Contribution long abstract:
When it was released in 1988, the film Cannibal Tours, by the activist Australian film maker Dennis O’Rourke, quickly became a classic in the field of visual anthropology and a key work in the growing sub-discipline of the ethnography of tourism. The film documents interaction between a group of tourists, travelling on a luxury river boat, and village people on the Sepik River in northern Papua New Guinea. The film implies that tourists are the end-product of a period of colonial interference in the lives of the local people which has destroyed their vibrant indigenous cultures and reduced them to selling debased artworks and trinkets to uncomprehending outsiders. The film is beautifully photographed but it radically misrepresents the lives of the village people and their relationship to tourists. This paper will explore both its strengths and major weaknesses ethnographically.
Contribution short abstract:
I focus on embodied, contested, negotiated and other enduring dimensions of dance-making and dance-history in British territories while examining corporeal aesthetics and movements in film and photography archives between 1900 and 1945.
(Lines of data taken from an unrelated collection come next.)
(* ===== verification/Block.v ===== *)
(** The blocks of the kernel's queues and protocols, src/9/port/allocb.c and the
    functions on lists of blocks of src/9/port/qio.c.

    A block is an object of its own: its pointers are addresses in its buffer, and a
    copy that leaves the buffer [base, lim) of one of its blocks, or names a block
    that was freed, is a fault ([Abt]). The memory of the caller that is copied from
    or to is a list of bytes. Blocks that bring their own [free] function, the
    statistics and [setmalloctag] are not modelled. *)

From S2P Require Import Prelude Mem.

Abbreviation bytes := (list Z).

(** [struct Block] without its link. *)
Record Body := MkBody { b_rp : Z; b_wp : Z; b_lim : Z; b_base : Z; b_flag : Z; b_buf : mem }.
Record Block := MkBlock { b_next : Z; b_body : Body }.

Definition set_b_rp v x := MkBody v (b_wp x) (b_lim x) (b_base x) (b_flag x) (b_buf x).
Definition set_b_wp v x := MkBody (b_rp x) v (b_lim x) (b_base x) (b_flag x) (b_buf x).
Definition set_b_flag v x := MkBody (b_rp x) (b_wp x) (b_lim x) (b_base x) v (b_buf x).
Definition set_b_buf v x := MkBody (b_rp x) (b_wp x) (b_lim x) (b_base x) (b_flag x) v.

Definition BLEN (x : Body) : Z := b_wp x - b_rp x.
Definition BALLOC (x : Body) : Z := b_lim x - b_base x.

Definition BINTR : Z := 1.
Definition Hdrspc : Z := 64.
Definition BLOCKALIGN : Z := 8.
Definition sizeof_Block : Z := 32.
Definition Maxatomic : Z := 64 * 1024.

Definition ROUND (s sz : Z) : Z := Z.land (s + (sz - 1)) (Z.lnot (sz - 1)).

(** The blocks, [ialloc.bytes], and whether the kernel stopped because [malloc] found
    no memory. *)
Record bheap := BHeap { blks : gmap Z Block; ialloc : Z; nomem : bool }.

Definition set_blks m s := BHeap m (ialloc s) (nomem s).
Definition set_ialloc v s := BHeap (blks s) v (nomem s).
Definition set_nomem v s := BHeap (blks s) (ialloc s) v.

(** What allocb.c asks of the allocator of the kernel: [mallocz] gives the address of
    a free piece of memory and its size, or nothing. *)
Class Malloc := {
  mallocz : gmap Z Block -> Z -> option (Z * Z);
  malloc_fresh m n a sz : mallocz m n = Some (a, sz) -> m !! a = None;
  malloc_room m n a sz : mallocz m n = Some (a, sz) -> 0 < a /\ n <= sz /\ a + sz < 2 ^ 32;
  conf_ialloc : Z
}.

Section Blocks.
Context {MA : Malloc} {R : Type}.
Abbreviation bcmd := (cmd bheap R).

(** *** Access *)

Definition bget (b : Z) : bcmd Block := fun s =>
  match blks s !! b with Some x => (Go x, s) | None => (Abt, s) end.
Definition bset (b : Z) (g : Body -> Body) : bcmd unit := fun s =>
  match blks s !! b with
  | Some x => (Go tt, set_blks (<[b := MkBlock (b_next x) (g (b_body x))]> (blks s)) s)
  | None => (Abt, s)
  end.
Definition bset_next (b n : Z) : bcmd unit := fun s =>
  match blks s !! b with
  | Some x => (Go tt, set_blks (<[b := MkBlock n (b_body x)]> (blks s)) s)
  | None => (Abt, s)
  end.

(** The source and the destination of a [memmove] of [n] bytes. *)
Definition bread (b p n : Z) : bcmd bytes :=
  x <- bget b;;
  let x := b_body x in
  if decide (0 <= n /\ b_base x <= p /\ p + n <= b_lim x) then cret (ld_bytes (b_buf x) p (Z.to_nat n)) else cabort.
Definition bwrite (b p : Z) (l : bytes) : bcmd unit :=
  x <- bget b;;
  let x := b_body x in
  if decide (b_base x <= p /\ p + zlen l <= b_lim x) then bset b (set_b_buf (st_bytes (b_buf x) p l)) else cabort.

(** [memmove(d->wp, l, n); d->wp += n] *)
Definition bappend (d : Z) (l : bytes) : bcmd unit :=
  x <- bget d;;
  bwrite d (b_wp (b_body x)) l;;
  bset d (fun x => set_b_wp (b_wp x + zlen l) x).

(** *** allocb.c *)

Definition _allocb (size : Z) : bcmd Z := fun s =>
  match mallocz (blks s) (u32 (sizeof_Block + size + Hdrspc)) with
  | None => (Go 0, s)
  | Some (b, msize) =>
      let base := u32 (ROUND (b + sizeof_Block) BLOCKALIGN) in
      let lim := Z.land (u32 (b + msize)) (Z.lnot (BLOCKALIGN - 1)) in
      let rp := lim - ROUND size BLOCKALIGN in
      if decide (rp < base) then (Abt, s)
      else (Go b, set_blks (<[b := MkBlock 0 (MkBody rp rp lim base 0 ∅)]> (blks s)) s)
  end.

Definition allocb (size : Z) : bcmd Z :=
  b <- _allocb size;;
  if decide (b = 0) then cmodify (set_nomem true);; cabort else cret b.

Definition iallocb (size : Z) : bcmd Z :=
  n <- cgets ialloc;;
  if decide (conf_ialloc < n) then cret 0
  else
    b <- _allocb size;;
    if decide (b = 0) then cret 0
    else
      bset b (set_b_flag BINTR);;
      x <- bget b;;
      cmodify (fun s => set_ialloc (u32 (ialloc s + BALLOC (b_body x))) s);;
      cret b.

Definition freeb (b : Z) : bcmd unit :=
  if decide (b = 0) then cret tt
  else
    x <- bget b;;
    (if decide (Z.land (b_flag (b_body x)) BINTR <> 0) then
       cmodify (fun s => set_ialloc (u32 (ialloc s - BALLOC (b_body x))) s)
     else cret tt);;
    cmodify (fun s => set_blks (delete b (blks s)) s).

(** *** Lists of blocks *)

(** A bound on the length of a list. *)
Definition bfuel : bcmd nat := cgets (fun s => S (size (blks s))).

Fixpoint freeblist_loop (fuel : nat) (b : Z) : bcmd unit :=
  match fuel with
  | O => cabort
  | S fuel' =>
      if decide (b = 0) then cret tt
      else
        x <- bget b;;
        bset_next b 0;;
        freeb b;;
        freeblist_loop fuel' (b_next x)
  end.

Definition freeblist (b : Z) : bcmd unit := fuel <- bfuel;; freeblist_loop fuel b.

Definition padblock (bp size : Z) : bcmd Z :=
  x <- bget bp;;
  let xb := b_body x in
  if decide (0 <= size) then
    if decide (size <= b_rp xb - b_base xb) then
      bset bp (fun y => set_b_rp (b_rp y - size) y);; cret bp
    else if decide (b_next x <> 0) then cabort
    else
      let n := BLEN xb in
      nbp <- allocb (size + n);;
      bset nbp (fun y => set_b_rp (b_rp y + size) y);;
      bset nbp (fun y => set_b_wp (b_rp y) y);;
      l <- bread bp (b_rp xb) n;;
      bappend nbp l;;
      freeb bp;;
      bset nbp (fun y => set_b_rp (b_rp y - size) y);;
      cret nbp
  else
    let size := - size in
    if decide (b_next x <> 0) then cabort
    else if decide (size <= b_lim xb - b_wp xb) then cret bp
    else
      let n := BLEN xb in
      nbp <- allocb (size + n);;
      l <- bread bp (b_rp xb) n;;
      bappend nbp l;;
      freeb bp;;
      cret nbp.

Fixpoint blen_loop (f : Body -> Z) (fuel : nat) (bp len : Z) : bcmd Z :=
  match fuel with
  | O => cabort
  | S fuel' =>
      if decide (bp = 0) then cret len
      else x <- bget bp;; blen_loop f fuel' (b_next x) (s32 (len + f (b_body x)))
  end.

Definition blocklen (bp : Z) : bcmd Z := fuel <- bfuel;; blen_loop BLEN fuel bp 0.
Definition blockalloclen (bp : Z) : bcmd Z := fuel <- bfuel;; blen_loop BALLOC fuel bp 0.

Fixpoint concat_loop (fuel : nat) (nb f : Z) : bcmd unit :=
  match fuel with
  | O => cabort
  | S fuel' =>
      if decide (f = 0) then cret tt
      else
        x <- bget f;;
        l <- bread f (b_rp (b_body x)) (BLEN (b_body x));;
        bappend nb l;;
        concat_loop fuel' nb (b_next x)
  end.

Definition concatblock (bp : Z) : bcmd Z :=
  x <- bget bp;;
  if decide (b_next x = 0) then cret bp
  else
    n <- blocklen bp;;
    nb <- allocb n;;
    fuel <- bfuel;;
    concat_loop fuel nb bp;;
    freeblist bp;;
    cret nb.

Fixpoint pullup_loop (fuel : nat) (bp n : Z) : bcmd Z :=
  match fuel with
  | O => cabort
  | S fuel' =>
      b <- bget bp;;
      let nbp := b_next b in
      if decide (nbp = 0) then freeb bp;; cret 0
      else
        x <- bget nbp;;
        let i := BLEN (b_body x) in
        if decide (n < i) then
          l <- bread nbp (b_rp (b_body x)) n;;
          bappend bp l;;
          bset nbp (fun y => set_b_rp (b_rp y + n) y);;
          cret bp
        else
          let i := if decide (i < 0) then 0 else i in
          l <- bread nbp (b_rp (b_body x)) i;;
          bappend bp l;;
          bset_next bp (b_next x);;
          bset_next nbp 0;;
          freeb nbp;;
          if decide (n - i = 0) then cret bp else pullup_loop fuel' bp (n - i)
  end.

Definition pullupblock (bp n : Z) : bcmd Z :=
  x <- bget bp;;
  if decide (n <= BLEN (b_body x)) then cret bp
  else
    bp <-
      (if decide (b_lim (b_body x) - b_rp (b_body x) < n) then
         nbp <- allocb n;; bset_next nbp bp;; cret nbp
       else cret bp);;
    x <- bget bp;;
    fuel <- bfuel;;
    pullup_loop fuel bp (n - BLEN (b_body x)).

Fixpoint trim_skip (fuel : nat) (bp offset : Z) : bcmd (Z * Z) :=
  match fuel with
  | O => cabort
  | S fuel' =>
      x <- bget bp;;
      let l := u32 (BLEN (b_body x)) in
      if decide (l < u32 offset) then
        bset_next bp 0;; freeb bp;; trim_skip fuel' (b_next x) (offset - l)
      else cret (bp, offset)
  end.

Fixpoint trim_keep (fuel : nat) (bp len : Z) : bcmd (Z * Z) :=
  match fuel with
  | O => cabort
  | S fuel' =>
      x <- bget bp;;
      let l := u32 (BLEN (b_body x)) in
      if decide (l < u32 len) then trim_keep fuel' (b_next x) (len - l) else cret (bp, len)
  end.

Definition trimblock (bp offset len : Z) : bcmd Z :=
  n <- blocklen bp;;
  if decide (n < s32 (offset + len)) then freeblist bp;; cret 0
  else
    fuel <- bfuel;;
    y <- trim_skip fuel bp offset;;
    let '(startb, offset) := y in
    bset startb (fun x => set_b_rp (b_rp x + offset) x);;
    fuel <- bfuel;;
    y <- trim_keep fuel startb len;;
    let '(bp, len) := y in
    bset bp (fun x => set_b_wp (b_wp x - (BLEN x - len)) x);;
    x <- bget bp;;
    (if decide (b_next x <> 0) then freeblist (b_next x);; bset_next bp 0 else cret tt);;
    cret startb.

(** The bytes that are still missing. *)
Fixpoint copy_loop (fuel : nat) (nbp bp count : Z) : bcmd Z :=
  match fuel with
  | O => cabort
  | S fuel' =>
      if decide (0 < count /\ bp <> 0) then
        x <- bget bp;;
        let l := if decide (count < BLEN (b_body x)) then count else BLEN (b_body x) in
        d <- bread bp (b_rp (b_body x)) l;;
        bappend nbp d;;
        copy_loop fuel' nbp (b_next x) (count - l)
      else cret count
  end.

Definition copyblock (bp count : Z) : bcmd Z :=
  nbp <- allocb count;;
  fuel <- bfuel;;
  count <- copy_loop fuel nbp bp count;;
  (if decide (0 < count) then bappend nbp (replicate (Z.to_nat count) 0) else cret tt);;
  cret nbp.

Definition adjustblock (bp len : Z) : bcmd Z :=
  if decide (len < 0) then freeb bp;; cret 0
  else
    x <- bget bp;;
    let xb := b_body x in
    if decide (b_lim xb < b_rp xb + len) then
      nbp <- copyblock bp len;; freeblist bp;; cret nbp
    else
      (if decide (BLEN xb < len) then bwrite bp (b_wp xb) (replicate (Z.to_nat (len - BLEN xb)) 0) else cret tt);;
      bset bp (fun y => set_b_wp (b_rp y + len) y);;
      cret bp.

(** The head of the list and the bytes thrown away; [*bph] is the argument. *)
Fixpoint pull_loop (fuel : nat) (bp count bytes : Z) : bcmd (Z * Z) :=
  match fuel with
  | O => cabort
  | S fuel' =>
      if decide (bp <> 0 /\ count <> 0) then
        x <- bget bp;;
        let n := if decide (count < BLEN (b_body x)) then count else BLEN (b_body x) in
        bset bp (fun y => set_b_rp (b_rp y + n) y);;
        x <- bget bp;;
        if decide (BLEN (b_body x) = 0) then
          bset_next bp 0;; freeb bp;; pull_loop fuel' (b_next x) (count - n) (bytes + n)
        else pull_loop fuel' bp (count - n) (bytes + n)
      else cret (bp, bytes)
  end.

Definition pullblock (bp count : Z) : bcmd (Z * Z) :=
  fuel <- bfuel;; pull_loop (S fuel) bp count 0.

(** The loop over the links: [prev] is the block whose link [l] is, 0 for [bp]. *)
Fixpoint pack_loop (fuel : nat) (head prev cur : Z) : bcmd Z :=
  match fuel with
  | O => cabort
  | S fuel' =>
      if decide (cur = 0) then cret head
      else
        x <- bget cur;;
        let n := BLEN (b_body x) in
        if decide (s32 (Z.shiftl n 2) < BALLOC (b_body x)) then
          nb <- allocb n;;
          (if decide (prev <> 0) then bset_next prev nb else cret tt);;
          d <- bread cur (b_rp (b_body x)) n;;
          bappend nb d;;
          bset_next nb (b_next x);;
          freeb cur;;
          pack_loop fuel' (if decide (prev = 0) then nb else head) nb (b_next x)
        else pack_loop fuel' head cur (b_next x)
  end.

Definition packblock (bp : Z) : bcmd Z := fuel <- bfuel;; pack_loop fuel bp 0 bp.

(** *** Blocks and the caller's memory *)

(** The bytes stored at [p] and the block returned. *)
Fixpoint bl2mem_loop (fuel : nat) (b n : Z) (acc : bytes) : bcmd (bytes * Z) :=
  match fuel with
  | O => cabort
  | S fuel' =>
      if decide (b = 0) then cret (acc, 0)
      else
        x <- bget b;;
        let i := BLEN (b_body x) in
        if decide (n < i) then
          d <- bread b (b_rp (b_body x)) n;;
          bset b (fun y => set_b_rp (b_rp y + n) y);;
          cret (acc ++ d, b)
        else
          d <- bread b (b_rp (b_body x)) i;;
          bset b (fun y => set_b_rp (b_rp y + i) y);;
          freeb b;;
          bl2mem_loop fuel' (b_next x) (n - i) (acc ++ d)
  end.

Definition bl2mem (b n : Z) : bcmd (bytes * Z) := fuel <- bfuel;; bl2mem_loop fuel b n [].

Fixpoint mem2bl_loop (fuel : nat) (p : bytes) (first prev : Z) : bcmd Z :=
  match fuel with
  | O => cabort
  | S fuel' =>
      let n := if decide (Maxatomic < zlen p) then Maxatomic else zlen p in
      b <- allocb n;;
      (if decide (prev <> 0) then bset_next prev b else cret tt);;
      bappend b (take (Z.to_nat n) p);;
      let first := if decide (prev = 0) then b else first in
      if decide (0 < zlen p - n) then mem2bl_loop fuel' (drop (Z.to_nat n) p) first b else cret first
  end.

Definition mem2bl (p : bytes) : bcmd Z := mem2bl_loop (S (length p)) p 0 0.
End Blocks.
Contribution long abstract:
In this presentation I ask how performance cultures were recorded and documented across diverse geographies in colonial India. I focus on embodied, contested, negotiated and other enduring dimensions of dance-making and dance-history in British territories while examining corporeal aesthetics and movements in film and photography archives between 1900 and 1945. I draw my material from colonial films and private papers of colonial administrators now archived at the British Film Institute, Imperial War Museum, and India Office. In conjunction with my ethnographic research in Manipur and hinged around questions of epistemic rupture and aesthetic continuities, I examine how movements and dance continued to capture the imagination of ‘exotic Orient’. Analysing from feminist and post-colonial perspectives, this presentation offer questions, arguments, and methods for identifying and confronting archival absences and in the colonial reels.
Contribution short abstract:
This paper examines dance and performance in colonial film from early 20th century Indonesia (formerly the Dutch East Indies), focusing specifically on the representations of the dancing and performing body in the “official” documentary films produced by the Dutch colonial government from 1912-1942.
Contribution long abstract:
This paper examines the representations of the dancing and performing body on film from colonial Indonesia (formerly the Dutch East Indies), focusing specifically on the “official” documentary films produced by the Dutch colonial government from 1912-1942. Similar to the colonial expositions and museums that were popular in the late nineteenth and early twentieth centuries, the films were used primarily to display the wealth, strength and scope of Dutch imperialism, a filmic inventory of the empire’s vast proprietary and economic holdings, including its colonial subjects. According to Ian Aitken and Camille Deprez in the anthology The Colonial Documentary Film in South and South-East Asia, “the highest number of non-fiction films made by any colonial government was, in all probability, produced by the Dutch in the East Indies” (2016: 10). Given the size of the Dutch colonial film archive, and the ubiquity of Indonesian people in motion, dancing or otherwise, on celluloid display in the films, there has been insufficient critical inquiry and study on the corporeal dimensions and implications of documenting and representing colonized subjectivities on film. This paper seeks to address this lacunae by interrogating the ways in which cinematic technology was used by colonial systems of power to shape and control the construction of knowledge surrounding the colonial subject, performance, and embodiment. While the film format enables audiences to view the surviving colonial films even in the present day, the sharing and circulation of digitized and further decontextualized versions of the films online also produce novel implications and complications.